Currently, there are about 7,000 spots for more than 20,000 state employees who work downtown.

“One moment I come in my car, another moment I'm in the building,” one state worker told WRAL.

Now, though,  the Blount Street redevelopment and Green Square projects will eliminate more than 1,600 state-worker parking spaces downtown. The state will also lose visitor and bus parking.

“We are losing in the neighborhood of 20 percent of our spaces downtown. It is significant. It's very significant," said Secretary of Administration Britt Cobb.

Designs are under way for a parking deck at a lot on Jones Street. But one new deck won't be nearly enough, and state leaders are now looking at other options.

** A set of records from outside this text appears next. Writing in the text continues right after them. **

(* ===== verification/CoreTests.v ===== *)
(** * The unit tests of cherenkov-core, less the hub's

    session.rs, auth.rs, acl.rs and schema.rs of crates/cherenkov-core/src. *)
From S2P Require Import Prelude Protocol Traits Session Hub TestKit.

(** ** session.rs *)

Section session_tests.
#[local] Existing Instances CountNotifier.

(** The sessions are allocated; the registry holds their addresses. *)
Record St : Type := mk_St { reg : SessionRegistry; cells : list Session }.

Definition with_reg {A} (f : SessionRegistry → A * SessionRegistry) : test St A := λ st,
  let '(a, r) := f st.(reg) in (Ok a, mk_St r st.(cells)).

(** [Arc::new(Session::new(reg.next_id(), tx))]: its address. *)
Definition make_session : test St N :=
  let! id := with_reg next_id in
  λ st, (Ok (N.of_nat (length st.(cells))), mk_St st.(reg) (st.(cells) ++ [Session_new id 0])).

Definition session_id (ptr : N) : test St N := λ st,
  match st.(cells) !! N.to_nat ptr with
  | Some s => (Ok s.(id), st)
  | None => (Err "dangling", st)
  end.

Definition ids_are_monotonic : test St unit :=
  let! a := with_reg next_id in
  let! b := with_reg next_id in
  assert (bool_decide (a < b)%N).

Definition register_and_get_round_trip : test St unit :=
  let! s := make_session in
  let! id := session_id s in
  with_reg (λ r, ((), register id s r)) ;;
  let! found := io_gets (λ st, get st.(reg) id) in
  let! fetched := expect_some "registered session is fetchable" found in
  let! fetched_id := session_id fetched in
  assert_eq fetched_id id ;;
  let! n := io_gets (λ st, len st.(reg)) in
  assert_eq n 1.

Definition deregister_clears_reverse_index : test St unit :=
  let! s := make_session in
  let! id := session_id s in
  with_reg (λ r, ((), register id s r)) ;;
  with_reg (λ r, ((), add_to_index id "rooms.lobby" r)) ;;
  let! subs := io_gets (λ st, subscribers_of st.(reg) "rooms.lobby") in
  assert_eq subs [id] ;;
  with_reg (deregister id) ;;
  let! e := io_gets (λ st, is_empty st.(reg)) in
  assert e ;;
  let! subs := io_gets (λ st, subscribers_of st.(reg) "rooms.lobby") in
  assert_eq subs [].

Definition add_and_remove_subscription_updates_reverse_index : test St unit :=
  let! s := make_session in
  let! id := session_id s in
  with_reg (λ r, ((), register id s r)) ;;
  with_reg (λ r, ((), add_to_index id "ch" r)) ;;
  let! subs := io_gets (λ st, subscribers_of st.(reg) "ch") in
  assert_eq subs [id] ;;
  with_reg (λ r, ((), remove_from_index id "ch" r)) ;;
  let! subs := io_gets (λ st, subscribers_of st.(reg) "ch") in
  assert_eq subs [].

Example session_tests_pass : Forall (λ t, passes (mk_St SessionRegistry_new []) t = true)
  [ids_are_monotonic; register_and_get_round_trip; deregister_clears_reverse_index;
   add_and_remove_subscription_updates_reverse_index].
Proof. repeat constructor. Qed.
End session_tests.

(** ** auth.rs, acl.rs, schema.rs *)

Definition allow_all_yields_anonymous_claims : test unit unit :=
  let auth := AllowAllAuthenticator in
  let! claims := expect "no error" (authenticate auth "") in
  assert_eq claims.(subject) "anonymous" ;;
  assert auth.(allow_anonymous) ;;
  assert_eq auth.(auth_name) "allow-all".

Definition allow_all_returns_allow : test unit unit :=
  let acl := AllowAllAcl in
  let! decision := expect "no error" (check acl anonymous ActSubscribe "rooms.lobby") in
  assert_eq decision Allow ;;
  assert_eq acl.(acl_name) "allow-all".

Definition action_as_str_is_stable : test unit unit :=
  assert_eq (acl_action_as_str ActSubscribe) "subscribe" ;;
  assert_eq (acl_action_as_str ActPublish) "publish".

Definition allow_all_accepts_every_payload : test unit unit :=
  let v := AllowAllValidator in
  expect "allow-all never rejects" (validate v "any.channel" (bytes_of_string "opaque")) ;;
  assert_eq v.(validator_name) "allow-all".

Example trait_tests_pass : Forall (λ t, passes () t = true)
  [allow_all_yields_anonymous_claims; allow_all_returns_allow; action_as_str_is_stable;
   allow_all_accepts_every_payload].
Proof. repeat constructor. Qed.
(* ===== verification/FrameTests.v ===== *)
(** * The unit tests of crates/cherenkov-protocol/src/frame.rs

    The property tests hold for every frame their generators can produce, not for
    a sample; the others run, with the protobuf codec of ProtoWire.v. *)
From S2P Require Import Prelude Utf8 Protocol ProtoWire TestKit.

(** ** The generators, as what they can produce *)

(** The characters and the length of a regular expression ["[..]{lo,hi}"]. *)
Definition between (lo hi a : ascii) : bool :=
  bool_decide (nat_of_ascii lo ≤ nat_of_ascii a) && bool_decide (nat_of_ascii a ≤ nat_of_ascii hi).
Definition one_of (l : list ascii) (a : ascii) : bool := bool_decide (a ∈ l).
Definition lower (a : ascii) : bool := between "a" "z" a.
Definition upper (a : ascii) : bool := between "A" "Z" a.
Definition digit (a : ascii) : bool := between "0" "9" a.

Definition matches (cls : ascii → bool) (lo hi : nat) (s : string) : bool :=
  forallb cls (String.list_ascii_of_string s) &&
  bool_decide (lo ≤ String.length s) && bool_decide (String.length s ≤ hi).

(** [any::<u64>()] and [any::<u32>()]. *)
Definition any_u64 (n : N) : bool := bool_decide (is_u64 n).
Definition any_u32 (n : N) : bool := bool_decide (n < 2 ^ 32)%N.

Definition arb_bytes (b : Bytes) : bool := bool_decide (length b < 64).

Definition arb_channel : string → bool :=
  matches (λ a, lower a || digit a || one_of ["."; "_"; ":"; "-"]%char a) 1 32.

Definition arb_subscribe (f : Subscribe) : bool :=
  any_u64 f.(sub_request_id) && arb_channel f.(sub_channel) && any_u64 f.(sub_since_offset).

Definition arb_unsubscribe (f : Unsubscribe) : bool :=
  any_u64 f.(unsub_request_id) && arb_channel f.(unsub_channel).

Definition arb_publish (f : Publish) : bool :=
  any_u64 f.(pub_request_id) && arb_channel f.(pub_channel) && arb_bytes f.(pub_data).

Definition arb_connect (f : Connect) : bool :=
  any_u64 f.(con_request_id) &&
  matches (λ a, lower a || upper a || digit a || one_of ["."; "_"; "-"]%char a) 0 64 f.(con_token).

Definition arb_client_frame (f : ClientFrame) : bool :=
  match f with
  | CF_Subscribe f => arb_subscribe f
  | CF_Unsubscribe f => arb_unsubscribe f
  | CF_Publish f => arb_publish f
  | CF_Connect f => arb_connect f
  end.

Definition arb_server_frame (f : ServerFrame) : bool :=
  match f with
  | SF_SubscribeOk f =>
      any_u64 f.(subok_request_id) && arb_channel f.(subok_channel) &&
      any_u64 f.(subok_epoch) && any_u64 f.(subok_offset)
  | SF_UnsubscribeOk f => any_u64 f.(unsubok_request_id) && arb_channel f.(unsubok_channel)
  | SF_Publication f =>
      arb_channel f.(publ_channel) && any_u64 f.(publ_offset) && arb_bytes f.(publ_data)
  | SF_Error f =>
      any_u64 f.(perr_request_id) && any_u32 f.(perr_code) &&
      matches (λ a, lower a || upper a || digit a || one_of [" "; "."; "_"; ":"; "-"]%char a) 0 64
        f.(perr_message)
  | SF_ConnectOk f =>
      any_u64 f.(conok_request_id) &&
      matches (λ a, lower a || upper a || digit a || one_of ["."; "_"; ":"; "-"]%char a) 0 32
        f.(conok_subject) && any_u64 f.(conok_expires_at)
  end.

(** What the generators produce is within the Rust types. *)
Lemma matches_is_str cls lo hi s :
  (∀ a, cls a = true → nat_of_ascii a < 128) → matches cls lo hi s = true → is_str s.
Proof.
  intros Hcls Hm. unfold matches in Hm. apply andb_true_iff in Hm as [Hm _].
  apply andb_true_iff in Hm as [Hm _]. rewrite forallb_forall in Hm.
  apply utf8_valid_ascii, Forall_forall. intros b Hb. unfold bytes_of_string in Hb.
  apply list_elem_of_In, in_map_iff in Hb as (a & <- & Ha).
  specialize (Hcls a (Hm a Ha)). clear -Hcls.
  destruct a as [[] [] [] [] [] [] [] []]; vm_compute in Hcls |- *; try reflexivity; lia.
Qed.

(** A property test over the generator [gen]. *)
Definition holds_for_all {A} (gen : A → bool) (t : A → test unit unit) : Prop :=
  ∀ a, gen a = true → passes () (t a) = true.

Section proptests.
Context {C : ProstCodec}.

Definition client_frame_round_trip (frame : ClientFrame) : test unit unit :=
  let bytes := encode_client frame in
  let! decoded := expect "encode produces decodable bytes" (io_of_result (decode_client bytes)) in
  assert_eq decoded frame.

Definition server_frame_round_trip (frame : ServerFrame) : test unit unit :=
  let bytes := encode_server frame in
  let! decoded := expect "encode produces decodable bytes" (io_of_result (decode_server bytes)) in
  assert_eq decoded frame.

#[local] Ltac chars := intros a; unfold lower, upper, digit, one_of, between; intros Ha;
  repeat (apply orb_prop in Ha as [Ha|Ha]);
  first [ apply bool_decide_eq_true in Ha; repeat (apply elem_of_cons in Ha as [->|Ha]);
          [vm_compute; lia..|by apply elem_of_nil in Ha]
        | apply andb_prop in Ha as [_ Ha]; apply bool_decide_eq_true in Ha;
          eapply Nat.le_lt_trans; [exact Ha|vm_compute; lia] ].

Lemma arb_channel_is_str s : arb_channel s = true → is_str s.
Proof. apply matches_is_str. chars. Qed.
#[local] Opaque arb_channel.

Context {L : ProstCodecLaws C}.

Example proptests_hold :
  holds_for_all arb_client_frame client_frame_round_trip ∧
  holds_for_all arb_server_frame server_frame_round_trip.
Proof.
  split; intros f Hf; unfold passes, client_frame_round_trip, server_frame_round_trip.
  - rewrite decode_encode_client; [by setoid_rewrite assert_eq_refl|].
    destruct f as [v|v|v|v]; unfold arb_client_frame, arb_subscribe, arb_unsubscribe, arb_publish,
      arb_connect, any_u64 in Hf; repeat (apply andb_prop in Hf as [Hf ?]);
      repeat match goal with H : bool_decide _ = true |- _ => apply bool_decide_eq_true in H end;
      simpl; unfold wf_subscribe, wf_unsubscribe, wf_publish, wf_connect;
      split_and!; try done; try (by apply arb_channel_is_str).
    eapply matches_is_str; [|eassumption]. chars.
  - rewrite decode_encode_server; [by setoid_rewrite assert_eq_refl|].
    destruct f as [v|v|v|v|v]; unfold arb_server_frame, any_u64, any_u32 in Hf;
      repeat (apply andb_prop in Hf as [Hf ?]);
      repeat match goal with H : bool_decide _ = true |- _ => apply bool_decide_eq_true in H end;
      simpl; unfold wf_subscribe_ok, wf_unsubscribe_ok, wf_publication, wf_protocol_error,
        wf_connect_ok; split_and!; try done; try (by apply arb_channel_is_str);
      (eapply matches_is_str; [|eassumption]; chars).
Qed.
End proptests.

(** ** The other tests *)

Section frame_tests.
#[local] Existing Instance wire_codec.

Definition decode_rejects_empty_client_frame : test unit unit :=
  let! err := expect_err "empty buffer must not decode" (io_of_result (decode_client [])) in
  assert (match err with MissingClientKind => true | _ => false end).

Definition decode_rejects_empty_server_frame : test unit unit :=
  let! err := expect_err "empty buffer must not decode" (io_of_result (decode_server [])) in
  assert (match err with MissingServerKind => true | _ => false end).

Definition decode_rejects_garbage : test unit unit :=
  let! err := expect_err "garbage must not decode"
                (io_of_result (decode_client [xff; xff; xff])) in
  assert (match err with Prost _ => true | _ => false end).

(** The recorded snapshots, src/snapshots/*.snap of the crate. *)
Definition snapshot (bytes : Bytes) (recorded : list N) : test unit unit :=
  assert_eq bytes (bytes_of_nats recorded).

Definition snapshot_subscribe : test unit unit :=
  snapshot (encode_client (CF_Subscribe (mk_Subscribe 7 "rooms.lobby" 0)))
    [10; 15; 8; 7; 18; 11; 114; 111; 111; 109; 115; 46; 108; 111; 98; 98; 121]%N.

Definition snapshot_publish : test unit unit :=
  snapshot (encode_client (CF_Publish (mk_Publish 11 "rooms.lobby" (bytes_of_string "hello"))))
    [26; 22; 8; 11; 18; 11; 114; 111; 111; 109; 115; 46; 108; 111; 98; 98; 121;
     26; 5; 104; 101; 108; 108; 111]%N.

Definition snapshot_publication : test unit unit :=
  snapshot (encode_server (SF_Publication (mk_Publication "rooms.lobby" 42 (bytes_of_string "hi"))))
    [26; 19; 10; 11; 114; 111; 111; 109; 115; 46; 108; 111; 98; 98; 121; 16; 42;
     26; 2; 104; 105]%N.

Definition snapshot_connect : test unit unit :=
  snapshot (encode_client (CF_Connect (mk_Connect 13 "tok-abc")))
    [34; 11; 8; 13; 18; 7; 116; 111; 107; 45; 97; 98; 99]%N.

Definition snapshot_connect_ok : test unit unit :=
  snapshot (encode_server (SF_ConnectOk (mk_ConnectOk 13 "alice" 1700000000)))
    [42; 15; 8; 13; 18; 5; 97; 108; 105; 99; 101; 24; 128; 226; 207; 170; 6]%N.

Definition snapshot_error : test unit unit :=
  snapshot (encode_server (SF_Error (mk_ProtocolError 9 (u32_of_error_code InvalidChannelCode)
                                       "channel name must not be empty")))
    [34; 36; 8; 9; 16; 2; 26; 30; 99; 104; 97; 110; 110; 101; 108; 32; 110; 97;
     109; 101; 32; 109; 117; 115; 116; 32; 110; 111; 116; 32; 98; 101; 32; 101;
     109; 112; 116; 121]%N.

Example frame_tests_pass : Forall (λ t, passes () t = true)
  [decode_rejects_empty_client_frame; decode_rejects_empty_server_frame; decode_rejects_garbage;
   snapshot_subscribe; snapshot_publish; snapshot_publication; snapshot_connect;
   snapshot_connect_ok; snapshot_error].
Proof. repeat constructor. Qed.
End frame_tests.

Consultants said oversubscribing lots is an option, knowing people call in sick and take vacation. Leaders could encourage van pooling or start a park-and-ride system from parking areas outside town.

One state worker who didn’t like the proposed changes was state worker Sandy Narron. She believes simple errands or appointments would take much longer to accomplish with a park-and-ride system.

“I like the ability to be able to have my own car here and go when I want to,” Narron said.

Cobb said it may be time to evaluate whether some services should be moved outside the downtown core to help ease the state parking crunch. In the meantime, he said workers must accept things will change.

“Those of us who have a long career in state government have come to accept there is a parking place close by, reasonably priced,” Cobb said. “It’s not a benefit of the job; it’s one of those things we’ve always had. We are just going to have to look at it in a different way.”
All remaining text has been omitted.